Task requirements: Records follow. Pull out every line that contains "injection".

Material shown Block Start

Lemma Report_keeps n l l' r : ledger_ok l -> Report sha256_hex now c n l = (l', r) -> ledger_ok l'.
Proof.
  intros Hl. unfold Report. destruct (check_report n); [|by intros [= <- _]].
  destruct (report_tx sha256_hex now c n l) as [[l1 joined]|e] eqn:E; [|intros [= <- _]; by apply ok_append].
  intros [= <- _]. unfold report_tx in E. next_ok E. apply declare_ok in Hx. destruct (is_empty (fst x)) eqn:Ee.
  - next_ok E. apply Ok_inj in E. injection E as <- _. apply ok_nodes. destruct x0 as [l2 j2].
    apply (fold_m_inv _ (fun st => ledger_ok (fst st))) in Hx0; [done| |done]. intros b [l3 j3] [l4 j4] Hb H3 H.
    eapply associate_ok; [| |exact H3|exact H]; [apply tailnet_name_sound, deviceID_sound; done|].
    pose proof (matches_claimable l n Hl) as HF. rewrite Forall_forall in HF. by apply HF.
  - destruct x as [device name]. next_ok E. apply Ok_inj in E. injection E as <- _. apply ok_nodes. destruct x as [l2 j2].
    apply (fold_m_inv _ (fun st => ledger_ok (fst st))) in Hx0; [done| |done]. intros b [l3 j3] [l4 j4] Hb H3 H.
    eapply associate_ok; [| |exact H3|exact H]; [by destruct Hx as [E0|?]; [rewrite E0 in Ee|]|].
    pose proof (matches_claimable l n Hl) as HF. rewrite Forall_forall in HF. by apply HF.
Qed.

End Report.

(** * Replication *)

(** An event a leader in order can have logged. *)
Definition sound_event (e : Event) : Prop :=
  (forall o, eObservation e = Some o -> sound_sighting o)
  /\ (is_empty (bScope (eBinding e)) = false -> sound_binding (eBinding e) /\ lasting (eBinding e)).

Lemma apply_event_ok now cursor l e : sound_event e -> ledger_ok l -> ledger_ok (snd (apply_event now (cursor, l) e)).
Proof.
  intros [Ho Hb] Hl. unfold apply_event. destruct (_ <=? _); [done|]. cbn [snd]. destruct (eObservation e) as [o|].
  - apply ok_append; [done|]. destruct (_ =?s _); [|done]. apply ok_observations; [done|by apply Ho].
  - destruct (is_empty (bScope (eBinding e))) eqn:E; [done|]. destruct (Hb eq_refl). by apply keep_save.
Qed.

Lemma ApplyReplicated_keeps now es snap l l' r :
  Forall sound_event es -> (forall s a, snap = Some s -> a ∈ sAssociations s -> sound_name (aName a)) -> ledger_ok l ->
  ApplyReplicated now es snap l = (l', r) -> ledger_ok l'.
Proof.
  intros Hes Hs Hl. unfold ApplyReplicated. apply update_ok; [|done]. intros l1 z H.
  assert (Hf : ledger_ok (snd (fold_left (apply_event now) es (ReplicaCursor l, l)))).
  { apply (fold_left_inv _ (fun st => ledger_ok (snd st))); [|done]. intros e [cur l2] He Hl2. rewrite Forall_forall in Hes.
    apply apply_event_ok; [by apply Hes|done]. }
  destruct (fold_left _ es _) as [cursor l2]. cbn [snd] in Hf. next_ok H. apply Ok_inj in H. injection H as <- _. apply ok_meta.
  destruct snap as [s|]; [|by apply Ok_inj in Hx as <-]. unfold apply_snapshot in Hx. next_ok Hx. apply Ok_inj in Hx as <-.
  apply ok_associations.
  - apply ok_nodes. destruct (is_empty _); [by apply Ok_inj in Hx0 as <-|]. destruct (hex_decode _); [|done].
    apply Ok_inj in Hx0 as <-. by apply ok_meta.
  - apply (fold_left_inv _ (fun m : gmap string Association => forall k a, m !! k = Some a -> sound_name (aName a))).
    + intros a m Ha Hm k a'. rewrite lookup_insert_Some. intros [[_ <-]|[_ ?]]; [by eapply Hs|by eapply Hm].
    + intros k a. by rewrite lookup_empty.
Qed.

Material shown Block End

Answer section:
  - next_ok E. apply Ok_inj in E. injection E as <- _. apply ok_nodes. destruct x0 as [l2 j2].
  - destruct x as [device name]. next_ok E. apply Ok_inj in E. injection E as <- _. apply ok_nodes. destruct x as [l2 j2].
  destruct (fold_left _ es _) as [cursor l2]. cbn [snd] in Hf. next_ok H. apply Ok_inj in H. injection H as <- _. apply ok_meta.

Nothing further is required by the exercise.